本发明公开了一种痕量微小核糖核酸的电化学检测方法，包括以下步骤：1)在电极表面修饰Probe A；2)将电极置于样品中；3)向步骤2)的样品中再加入Probe B和Probe C；4)将电极浸泡到表面修饰有DNA探针Probe D的金纳米颗粒溶液中；5)对电极进行电化学分析，通过电化学信号计算出样品中的待检测的miRNA的浓度。本发明利用目标miRNA在电极界面诱导的茎环结构DNA开环，释放杂交链式反应的触发链，实现电极表面的原位DNA纳米结构生长，同时在产物侧链捕获修饰有互补DNA序列的金纳米颗粒，最终通过检测纳米颗粒表面DNA末端修饰的电信号分子，能实现对靶miRNA浓度的高灵敏检测。

技术领域

本发明涉及微小核糖核酸检测领域，特别涉及一种痕量微小核糖核酸的电化学检测方法。

背景技术

微小核糖核酸(miRNA)是一类具有调控功能的小分子非编码核糖核酸，与人类多种疾病特别是肿瘤的发生发展有关。miRNA的稳定性高、是一种极具潜力的肿瘤标志物，发展新型的miRNA检测方法对于实现相关疾病的早期诊断具有重要的意义。
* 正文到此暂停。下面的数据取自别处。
Lemma fail_legal w x r n o e :
  wk_pc x = Returned r n o → worker_ok x → piece w x [(r, Busy)] (worker_fail w r e).
Proof.
  intros Hpc Hx. unfold worker_ok in Hx. rewrite Hpc in Hx. destruct Hx as [Hc Hl].
  unfold worker_fail. apply (piece_catch w x []); [|intros e'; by apply abort_legal].
  eapply attempt_bind; [apply opened_env, k_update; intros t; by destruct (task_status t)|intros ? _|by intros; apply becomes_nil].
  eapply attempt_bind; [apply on_failed_legal, Hc|intros ? _|done].
  apply attempt_update; [|done]. split; [naive_solver|]. intros _. by apply Hl.
Qed.

Lemma k_known {A} p (m : M PS A) L Φ L' :
  pool_ok p → keeps pool_view L m Φ L' →
  legal (plus L (beside (λ p', p' = p) pool_tokens sched_view)) m (λ o, given (Φ o) (plus (L' o) pool_view)).
Proof.
  intros Hp Hm. eapply l_conseq; [exact Hm| |by intros ???].
  intros F s [[Heq ?] ?]. simpl in Heq. split; [split; [by rewrite Heq|done]|done].
Qed.
Lemma piece_done {A} w x p (m : M PS A) :
  at_w w x p → piece w x (hand_tokens x) m →
  legal (plus [] (beside (λ p', p' = p) pool_tokens sched_view)) m (λ o, given (any o) (plus [] pool_view)).
Proof.
  intros Hat Hm. eapply l_conseq; [exact Hm| |].
  - intros F s Hs. by apply (entails_open w x p Hat F s).
  - intros o F s [? ?]. by split.
Qed.

(** Every piece of a worker's thread is legal. *)
Lemma worker_legal w f o :
  (∀ t, task_id (f t) = task_id t) → keeps pool_view [] (worker_step w f o) any (λ _, []).
Proof.
  intros Hf. unfold worker_step. apply k_read. intros p Hp.
  destruct (dget (pl_workers p) w) as [x|] eqn:Hx; [|by apply k_known, k_ret].
  pose proof (pool_ok_get p w x Hp Hx) as Hok.
  assert (∀ r st, hand_tokens x = [(r, st)] → becomes [(r, st)] []) as Hdrop.
  { intros r st Hh. rewrite <-Hh. apply worker_drop. }
  destruct (wk_pc x) as [| |r|r|r n|r n o'| |] eqn:Hpc; try (apply (piece_done w x); [by split|]);
    unfold hand_tokens in *; rewrite ?Hpc in *.
  - by apply test_legal.
  - by apply get_legal.
  - by apply mark_legal.
  - by apply announce_legal.
  - by apply execute_legal.
  - destruct o' as [[]|e]; [by eapply complete_legal|].
    destruct (isinstance e "Exception"); [by eapply fail_legal|]. by apply abort_legal, Hdrop.
  - by apply finish_legal.
  - apply l_ret. intros F s Hs. apply (entails_close w x F s). unfold hand_tokens. by rewrite Hpc.
Qed.

(** ** The other operations on the pool *)
Lemma replace_worker w y p :
  hand_tokens y = [] → becomes (pool_tokens p) (pool_tokens (with_workers (dset (pl_workers p) w y) p)).
Proof.
  intros Hy. unfold pool_tokens; simpl. apply becomes_app.
  destruct (dget (pl_workers p) w) as [x|] eqn:Hx.
  - rewrite (hands_open _ w x Hx), (hands_open (dset _ w y) w y) by apply dget_dset_eq.
    rewrite (ddel_dset _ _ _ _ Hx), Hy. apply (becomes_app_r _ _ []), worker_drop.
  - rewrite dset_fresh by by apply dget_None. unfold hands_tokens, dvals. rewrite !fmap_app, join_app. csimpl.
    by rewrite Hy, !app_nil_r.
Qed.
Lemma new_worker_legal w n :
  keeps pool_view [] (self (modify (λ p, with_workers (dset (pl_workers p) w (new_worker n)) p)))
    (λ o, o = Ok tt) (λ _, []).
Proof.
  apply k_modify. intros p Hp. split; [by apply pool_ok_dset, new_worker_ok|]. by apply replace_worker.
Qed.
Lemma pool_env_legal {A} (m : M Env A) Φ :
  keeps env_view [] m Φ (λ _, []) → keeps pool_view [] (pool_env m) Φ (λ _, []).
Proof. intros Hm. by apply k_env, k_env, k_env. Qed.

Lemma supervise_legal : keeps pool_view [] supervise any (λ _, []).
Proof.
  unfold supervise. apply k_read. intros p Hp. apply k_known; [done|]. apply k_for_each. intros w.
  unfold supervise_worker. apply k_read. intros p' Hp'.
  destruct (wk_state <$> dget (pl_workers p') w) as [[]|]; try (by apply k_known, k_ret).
  apply k_known; [done|].
  eapply k_bind; [apply pool_env_legal; k_leaf|intros ? _|done].
  eapply k_bind; [apply pool_env_legal; k_leaf|intros ? _|done].
  eapply k_bind; [apply pool_env_legal, k_tick|intros n _|done].
  eapply k_conseq; [apply new_worker_legal|done..].
Qed.

Lemma submit_pool_legal r : keeps pool_view [(r, Handed)] (submit_to_pool r) any (λ _, []).
Proof.
  unfold submit_to_pool. apply k_read. intros p Hp. apply k_known; [done|]. destruct (pl_started p).
  - eapply k_conseq; [apply (k_modify _ _ _ [(r, Handed)] [])|done..]. intros q Hq. split; [done|].
    unfold pool_tokens, handed; simpl. rewrite fmap_app. csimpl. rewrite <-(assoc_L (++)). simpl.
    by rewrite Permutation_middle.
  - eapply k_conseq; [apply k_raise|done..|]. intros. by apply becomes_nil.
Qed.

Lemma stop_pool_legal : keeps pool_view [] stop_pool any (λ _, []).
Proof.
  unfold stop_pool. apply k_read. intros p Hp. apply k_known; [done|].
  destruct (pl_started p); [|by apply k_ret].
  eapply k_conseq; [apply (k_modify _ _ _ [] [])|done..]. intros q [Hwf Hok].
  assert (∀ x, hand_tokens (stop_worker x) = hand_tokens x) as Hh
    by (intros x; unfold stop_worker; by destruct (wk_state x)).
  split; [split; simpl|].
  - unfold dwf. by rewrite dkeys_fmap.
  - rewrite Forall_fmap. eapply Forall_impl; [exact Hok|]. intros [k x]. apply stop_worker_ok.
  - simpl. unfold pool_tokens, hands_tokens, dvals; simpl. rewrite <-!list_fmap_compose.
    assert (∀ ws : odict Worker, hand_tokens ∘ snd ∘ prod_map id stop_worker <$> ws = hand_tokens ∘ snd <$> ws) as ->; [|done].
    intros ws. apply list_fmap_ext. intros i [k x] _. apply Hh.
Qed.

Lemma start_pool_legal size : keeps pool_view [] (start_pool size) any (λ _, []).
Proof.
  unfold start_pool. apply k_read. intros p Hp. apply k_known; [done|].
  destruct (pl_started p); [by apply k_ret|].
  eapply k_bind; [apply pool_env_legal, k_tick|intros n _|done].
  eapply k_bind; [apply (k_modify _ _ _ [] []); by intros|intros ? _|done].
  eapply k_bind; [apply k_for_each; intros i|intros ? _|done].
  - eapply k_bind; [apply pool_env_legal, k_tick|intros m _|done].
    eapply k_conseq; [apply new_worker_legal|done..].
  - apply k_read. intros q Hq. apply k_known; [done|]. apply k_for_each. intros w.
    eapply k_conseq; [apply pool_env_legal; k_leaf|done..].
Qed.
End pool.

(** * The threads *)
Definition thread_tokens (h : Threads) : list token :=
  readied (th_due h).*2 ++ match th_loop h with Holding r => [(r, Handed)] | _ => [] end.

Lemma held_dropped `{!Oracle} `{!ReliableStore} h : becomes (thread_tokens h) (readied (th_due h).*2).
Proof.
  unfold thread_tokens. destruct (th_loop h) as [| | |r|]; rewrite ?app_nil_r; try done.
  rewrite <-(app_nil_r (readied _)) at 2. by apply becomes_app, becomes_nil.
Qed.

Section threads.
Context `{!Oracle} `{!ReliableStore} {P : Type} `{HP : PolicyLaws P} `{!PromptPolicy P}.
Abbreviation Sys := (Threads * (Pool * (Tracker * (Queue P * Env))))%type.

Definition sys_view : view Sys := beside (λ _, True) thread_tokens pool_view.
(** The threads' state is [h], and they hold the tokens [f h]. *)
Definition known (h : Threads) (f : Threads → list token) : view Sys := beside (λ h', h' = h) f pool_view.
(** A computation that starts there and gives the whole system back. *)
Definition finishes h f (L : list token) (m : M Sys unit) : Prop :=
  legal (plus L (known h f)) m (λ o, given (any o) (plus [] sys_view)).

Lemma finishes_read k :
  (∀ h, finishes h thread_tokens [] (k h)) → keeps sys_view [] (bind (self get) k) any (λ _, []).
Proof. intros Hk. apply k_read. intros h _. apply Hk. Qed.
Lemma finishes_bind {A} h f L (m : M Sys A) (k : A → M Sys unit) Φ L' :
  keeps (known h f) L m Φ L' → (∀ a, Φ (Ok a) → finishes h f (L' (Ok a)) (k a)) →
  (∀ e, Φ (Raise e) → becomes (L' (Raise e) ++ f h) (thread_tokens h)) → finishes h f L (bind m k).
Proof.
  intros Hm Hk Hr. eapply l_bind; [exact Hm| |].
  - intros a F s o s' [[Ha Hok] Hg] Hrun. eapply (Hk a Ha); [|exact Hrun]. by split.
  - intros e F [h' s] [[He [Heq Hok]] Hg]. simpl in Heq. subst h'. split; [done|].
    change (good ((L' (Raise e) ++ f h ++ owned pool_view s) ++ F) (world s)) in Hg.
    rewrite (assoc_L (++)), <-(assoc_L (++)) in Hg. apply (Hr e He) in Hg. by rewrite (assoc_L (++)) in Hg.
Qed.
Lemma finishes_set h f L g :
  becomes (L ++ f h) (thread_tokens (g h)) → finishes h f L (self (modify g)).
Proof.
  intros Hb. eapply l_conseq; [apply (l_modify (λ h', h' = h) f (λ _, True) thread_tokens pool_view L [])|by intros ??|].
  - by intros ? ->.
  - intros o F s [? ?]. by split.
Qed.
Lemma finishes_ret h : finishes h thread_tokens [] (ret tt).
Proof. apply l_ret. by intros F s [[_ ?] ?]. Qed.
Lemma finishes_keeps h m : keeps sys_view [] m any (λ _, []) → finishes h thread_tokens [] m.
Proof. intros Hm. eapply l_conseq; [exact Hm|by intros F s [[_ ?] ?]|by intros ???]. Qed.

Lemma sched_legal {A} V L (m : M (Tracker * (Queue P * Env)) A) (Φ : outcome A → Prop) L' PC f :
  V = beside PC f (pool_view (P:=P)) → keeps sched_view L m Φ L' → keeps V L (sys_sched m) Φ L'.
Proof. intros ->. by intros; apply k_env, k_env. Qed.
Lemma sys_env_legal (m : M Env unit) Φ :
  keeps env_view [] m Φ (λ _, []) → keeps sys_view [] (sys_env m) Φ (λ _, []).
Proof. intros Hm. by apply k_env, k_env, k_env, k_env. Qed.
Lemma threads_legal g :
  (∀ h, becomes (thread_tokens h) (thread_tokens (g h))) →
  keeps sys_view [] (self (modify g)) (λ o, o = Ok tt) (λ _, []).
Proof. intros Hg. apply k_modify. intros h _. split; [done|apply Hg]. Qed.

Lemma flags_legal (m : M (Tracker * (Queue P * Env)) unit) :
  (∀ s, (m s).2.2 = s.2 ∧ dt_heap (m s).2.1 = dt_heap s.1) → keeps sched_view [] m any (λ _, []).
Proof.
  intros Hm F [d s] o [d' s'] [Hok Hg] Hrun. specialize (Hm (d, s)). rewrite Hrun in Hm. simpl in Hm.
  destruct Hm as [-> Hd]. split; [by split|]. simpl in *. unfold heap_tokens, heap_refs in *. by rewrite Hd.
Qed.
Lemma start_tracker_legal : keeps sched_view [] start_tracker any (λ _, []).
Proof. apply flags_legal. intros [d s]. unfold start_tracker. run_step. by destruct (dt_started d). Qed.
Lemma stop_tracker_legal : keeps sched_view [] stop_tracker any (λ _, []).
Proof. apply flags_legal. intros [d s]. unfold stop_tracker. run_step. by destruct (dt_started d). Qed.

Lemma loop_legal : keeps sys_view [] scheduler_loop any (λ _, []).
Proof.
  apply finishes_read. intros h. destruct (th_loop h) as [| | |r|] eqn:Hl.
  - destruct (th_stop h); [apply finishes_set; unfold thread_tokens; by rewrite Hl|].
    eapply finishes_bind; [apply k_env, (k_self _ _ _ []); by intros|intros l _|done].
    destruct l; [apply finishes_ret|apply finishes_set; unfold thread_tokens; by rewrite Hl].
  - eapply finishes_bind; [eapply sched_legal; [done|]; apply k_env, is_empty_legal|intros b _|done].
    destruct b; apply finishes_set; unfold thread_tokens; by rewrite Hl.
  - eapply (l_catch _ _ _ (λ o, match o with Ok _ => sys_view | Raise _ => known h thread_tokens end));
      [|intros e; apply (finishes_set h _ []); unfold thread_tokens; simpl; by rewrite Hl|by intros a F s [? ?]].
    eapply l_bind; [eapply sched_legal; [done|]; apply k_env, dequeue_legal| |by intros e F s [[_ ?] ?]].
    intros r F s o s' [[_ Hok] Hg] Hrun. unfold zoom in Hrun. destruct s as [h' s]. injection Hrun as <- <-.
    destruct Hok as [Heq Hok]. simpl in Heq. subst h'. split; [done|]. simpl in *. revert Hg. apply good_perm.
    unfold thread_tokens; simpl. rewrite Hl. solve_Permutation.
  - assert (finishes h (λ h, readied (th_due h).*2) [(r, Handed)]
      (catch (env (submit_to_pool r)) (λ _, ret tt) ;;; self (modify (with_loop Polling)))) as Hm.
    { eapply finishes_bind.
      - apply k_swallow, k_env, submit_pool_legal.
      - intros ? _. apply finishes_set. unfold thread_tokens. simpl. by rewrite app_nil_r.
      - by intros ? [=]. }
    eapply l_conseq; [exact Hm| |by intros ???].
    intros F [h' s] [[Heq Hok] Hg]. simpl in Heq. subst h'. split; [done|]. simpl in *. revert Hg. apply good_perm.
    unfold thread_tokens. rewrite Hl. solve_Permutation.
  - apply finishes_ret.
Qed.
常规的检测手段如Northern blotting、荧光实时定量PCR、miRNA芯片等往往具有特定的劣势，包括灵敏度、操作步骤、成本等，因而限制了这些方法的广泛应用。因此，有必要开发一种快速、简单、高灵敏度、低成本的新型miRNA检测方法。

发明内容

本发明所要解决的技术问题在于针对上述现有技术中的不足，提供一种痕量微小核糖核酸的电化学检测方法。
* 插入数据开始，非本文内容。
(** * To dictionaries *)
Definition retry_to_dict (p : Wf.RetryPolicy) : odict pyval :=
  [("max_attempts", VInt (Wf.max_attempts p)); ("delay_seconds", VNum (Wf.delay_seconds p));
   ("backoff_rate", VNum (Wf.backoff_rate p))].
Definition timeout_to_dict (p : Wf.TimeoutPolicy) : odict pyval :=
  [("timeout_seconds", opt_num (Wf.timeout_seconds p))].
Definition compensation_to_dict (p : Wf.CompensationPolicy) : odict pyval :=
  [("compensation_node_id", opt_str (Wf.compensation_node_id p))].
(** [asdict(self.policy)]: the enumeration member is copied as it is. *)
Definition node_policy_to_dict (p : Wf.NodePolicy) : odict pyval :=
  let opt {A} (f : A → pyval) o := match o with Some x => f x | None => VNone end in
  [("retry", opt (λ r, VDict (retry_to_dict r)) (Wf.node_retry p));
   ("timeout", opt (λ r, VDict (timeout_to_dict r)) (Wf.node_timeout p));
   ("failure_handling", opt FailurePolicy.obj (Wf.node_failure_handling p));
   ("compensation", opt (λ r, VDict (compensation_to_dict r)) (Wf.node_compensation p))].
Definition node_input_to_dict (n : NodeInput) : odict pyval :=
  [("source_node_id", opt_str (source_node_id n)); ("output_key", opt_str (output_key n));
   ("default_value", asdict (default_value n))].
(** The diamond started, and its tables. *)
Definition started_diamond : WfTables * (Sched * Env) :=
  sample_run [OpStart diamond_definition None] sample_start.
Lemma started_history : history sample_planner reports sample_start started_diamond.
Proof. apply history_cons; [apply diamond_start_ok|apply history_nil]. Qed.
Lemma started_ok : tables_ok started_diamond.1.
Proof.
  apply (run_op_moves sample_planner reports (OpStart diamond_definition None) sample_start no_tables_ok).
  apply diamond_start_ok.
Qed.
(** The instance a table holds. *)
Definition read_instance (t : WfTables) (k : string) : option WorkflowInstance :=
  match instance_rows t !! k with
  | Some (VDict d) => match instance_of_dict d with Ok i => Some i | Raise _ => None end
  | _ => None
  end.
Definition the_instance (t : WfTables) (k : string) : WorkflowInstance :=
  default (sample_instance default_node_policy) (read_instance t k).
Lemma stored_the (t : WfTables) k :
  tables_ok t → bool_decide (is_Some (instance_rows t !! k)) = true → stored k t (the_instance t k).
Proof.
  intros Ht [j Hj]%bool_decide_eq_true. destruct (Ht k j Hj) as (i & -> & Hg).
  unfold the_instance, read_instance. rewrite Hj, (instance_of_to_dict i) by apply Hg. by split.
Qed.
Lemma started_stored : stored "id-10" started_diamond.1 (the_instance started_diamond.1 "id-10").
Proof. apply stored_the; [apply started_ok|vm_compute; reflexivity]. Qed.

Lemma orchestrator_refines_machine_witness :
  let s' := sample_run [OpPause "id-10"] started_diamond in
  ∃ i', stored "id-10" s'.1 i' ∧ rtc (wf_step reports) (the_instance started_diamond.1 "id-10") i' ∧
    stored_status s'.1 "id-10" = Some (VStr "Paused", VDict [("a", VStr "Running"); ("b", VStr "Pending");
                                                           ("c", VStr "Pending"); ("d", VStr "Pending")]).
Proof.
  intros s'.
  assert (history sample_planner reports started_diamond s') as Hh.
  { apply history_cons; [exact I|apply history_nil]. }
  destruct (orchestrator_refines_machine sample_planner reports started_diamond s' "id-10" _ started_ok Hh
    started_stored) as (_ & i' & Hi' & Hs).
  exists i'. split; [exact Hi'|]. split; [exact Hs|]. vm_compute. reflexivity.
Defined.

(** A cancelled workflow, then a late completion of its running node. *)
Definition cancelled_diamond : WfTables * (Sched * Env) := sample_run [OpCancel "id-10"] started_diamond.
Lemma cancelled_ok : tables_ok cancelled_diamond.1.
Proof. apply (run_op_moves sample_planner reports (OpCancel "id-10") started_diamond started_ok I). Qed.
Lemma cancelled_stored : stored "id-10" cancelled_diamond.1 (the_instance cancelled_diamond.1 "id-10").
Proof. apply stored_the; [apply cancelled_ok|vm_compute; reflexivity]. Qed.

Lemma finished_workflow_frozen_witness :
  let late := node_event 30 (TaskCompleted "id-10_a") "a" in
  stored "id-10" (sample_run [OpEvent late; OpResume "id-10"] cancelled_diamond).1
    (the_instance cancelled_diamond.1 "id-10").
Proof.
  intros late.
  apply (finished_workflow_frozen sample_planner anything cancelled_diamond);
    [apply cancelled_ok| |apply cancelled_stored|vm_compute; reflexivity].
  apply history_cons; [intros k nid i _ _ _; exact I|].
  apply history_cons; [exact I|apply history_nil].
Defined.

(** The diamond with its first node done, as the event reports. *)
Definition half_event : RuntimeEvent := node_event 30 (TaskCompleted "id-10_a") "a".
Definition half_diamond : WfTables * (Sched * Env) := sample_run [OpEvent half_event] started_diamond.
Lemma started_running : state_of (the_instance started_diamond.1 "id-10") "a" = Some NodeState.RUNNING.
Proof. vm_compute. reflexivity. Qed.
Lemma half_history : history sample_planner reports sample_start half_diamond.
Proof.
  apply (history_trans _ _ _ _ _ started_history). apply history_cons; [|apply history_nil].
  intros k nid i [= <-] [= <-] Hi s [= <-]. left.
  rewrite (stored_inj _ _ _ _ Hi started_stored). apply started_running.
Qed.
Lemma half_stored : stored "id-10" half_diamond.1 (the_instance half_diamond.1 "id-10").
Proof.
  apply stored_the; [|vm_compute; reflexivity].
  apply (history_moves sample_planner reports sample_start half_diamond no_tables_ok half_history).
Qed.

Lemma no_node_before_its_predecessors_witness :
  let i := the_instance half_diamond.1 "id-10" in is_started i "b" ∧ is_settled i "a" = true.
Proof.
  intros i.
  assert (is_started i "b") as Hb by (exists NodeState.RUNNING; split; vm_compute; reflexivity).
  split; [exact Hb|].
  apply (no_node_before_its_predecessors sample_planner sample_start half_diamond "id-10" i "a" "b");
    [reflexivity|apply half_history|apply half_stored| |exact Hb].
  apply (bool_decide_unpack _). vm_compute. exact I.
Defined.

Lemma dispatch_exact_witness :
  let i := the_instance half_diamond.1 "id-10" in
  NoDup (eligible i) ∧ dispatch_eligible_nodes (W:=Sched) i half_diamond =
    (for_each (eligible i) (submit_named i) ;;;
     checkpoint_workflow (mark_running (eligible i) i) ;;; ret (mark_running (eligible i) i)) half_diamond.
Proof.
  intros i. assert (instance_ok i) as Hok by apply half_stored.
  destruct (dispatch_exact i half_diamond Hok) as (Hd & Hn & _). split; [exact Hn|].
  rewrite decide_True in Hd by (vm_compute; reflexivity). exact Hd.
Defined.

Lemma dispatch_progress_witness :
  let i := the_instance half_diamond.1 "id-10" in
  ∃ i' s', dispatch_eligible_nodes (W:=Sched) i half_diamond = (Ok i', s') ∧
    ((∃ v x, state_of i' v = Some x ∧ in_progress x = true) ∨
     ∃ i'' s'', complete_workflow (W:=Sched) i' s' = (Ok i'', s'') ∧ status i'' = WorkflowStatus.SUCCEEDED).
Proof.
  intros i. assert (match (dispatch_eligible_nodes (W:=Sched) i half_diamond).1 with Ok _ => true | _ => false end = true) as H
    by (vm_compute; reflexivity).
  destruct (dispatch_eligible_nodes (W:=Sched) i half_diamond) as [[i'|x] s'] eqn:E; [|discriminate H].
  exists i', s'. split; [reflexivity|]. apply (dispatch_progress i half_diamond i' s').
  - apply half_stored.
  - vm_compute. reflexivity.
  - exact E.
  - apply (pl_acyclic _ diamond_plannable).
  - clear E H. intros v s Hs. apply dget_Some_elem in Hs. vm_compute in Hs.
    repeat (apply elem_of_cons in Hs as [Hs|Hs]; [injection Hs as _ ->; reflexivity|]).
    by apply not_elem_of_nil in Hs.
Defined.

(** Two nodes without edges. *)
Definition pair_definition : WorkflowDefinition :=
  {| wf_name := "p";
     graph := {| nodes := [("a", sample_node "a" default_node_policy); ("b", sample_node "b" default_node_policy)];
                 edges := []; graph_version := "1.0.0" |};
     wf_version := "1.0.0"; wf_policy := default_workflow_policy; wf_metadata := default_metadata |}.
Definition log_event (n : nat) (e : RuntimeEvent) (s : WfTables * (Sched * Env)) : WfTables * (Sched * Env) :=
  (s.1, (s.2.1, with_store ((λ t, (append n e t).2) <$> env_store s.2.2) s.2.2)).

(** A failure that only recovery sees marks the node, but not the workflow:
    the new status is bound to a local name.  The workflow runs on, and
    succeeds with a failed node; delivered as an event, the same failure
    fails the workflow. *)
Theorem recovered_failure_forgotten :
  let s := sample_run [OpStart pair_definition None] sample_start in
  let failed := node_event 40 (TaskFailed "id-10_b" "boom") "b" in
  let s1 := sample_run [OpRecover "id-10"] (log_event 40 failed s) in
  let s2 := sample_run [OpEvent (node_event 50 (TaskCompleted "id-10_a") "a")] s1 in
  stored_status s1.1 "id-10" = Some (VStr "Running", VDict [("a", VStr "Running"); ("b", VStr "Failed")]) ∧
  stored_status s2.1 "id-10" = Some (VStr "Succeeded", VDict [("a", VStr "Succeeded"); ("b", VStr "Failed")]) ∧
  option_map fst (stored_status (sample_run [OpEvent failed] s).1 "id-10") = Some (VStr "Failed").
Proof. vm_compute. auto. Qed.
End examples.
为解决上述技术问题，本发明采用的技术方案是：一种痕量微小核糖核酸的电化学检测方法，包括以下步骤：

1)在电极表面修饰DNA探针Probe A；

2)将步骤1)得到的电极置于需检测miRNA浓度的样品中；

3)向步骤2)的样品中再加入DNA探针Probe B和Probe C；

4)将步骤3)得到的电极浸泡到表面修饰有DNA探针Probe D的金纳米颗粒溶液中；

5)对步骤4)得到的电极进行电化学分析，通过电化学信号计算出样品中的待检测的miRNA的浓度；

其中，Probe A、Probe B和Probe C均为茎环结构DNA，Probe A的环状部分的序列与待检测的miRNA互补配对，待检测的miRNA可打开Probe A的茎部；Probe A的茎部打开后释放的单链DNA序列可以依次打开Probe B、Probe C的茎环结构，发生杂交链式反应；ProbeB和Probe C上暴露有相同序列的单链区域，Probe D上具有与该单链区域互补配对的DNA序列，使得Probe A、Probe B和Probe C反应形成的长链能够捕获修饰有Probe D的金纳米颗粒，从而能够实现通过反应后的电化学信号来表征待检测的miRNA的浓度。

优选的是，待检测的miRNA为miR-21，其核酸序列为：

5’-UAGCUUAUCAGACUGAUGUUGA-3’；

Probe A的序列为：

5’-ATAAGGTTTAGCTTATCAACATCAGTCTGATAAGCTAAACCTCCC C-(CH₂)₆-SH-3’。

优选的是，待检测的miRNA为miR-141，其核酸序列为：

5’-UAACACUGUCUGGUAAAGAUGG-3’；

Probe A的序列为：

5’-ATAAGGTTTAGCATCTTTACCAGACAGTGTGCTAAACCTCCCC-(CH₂)₆-SH-3’。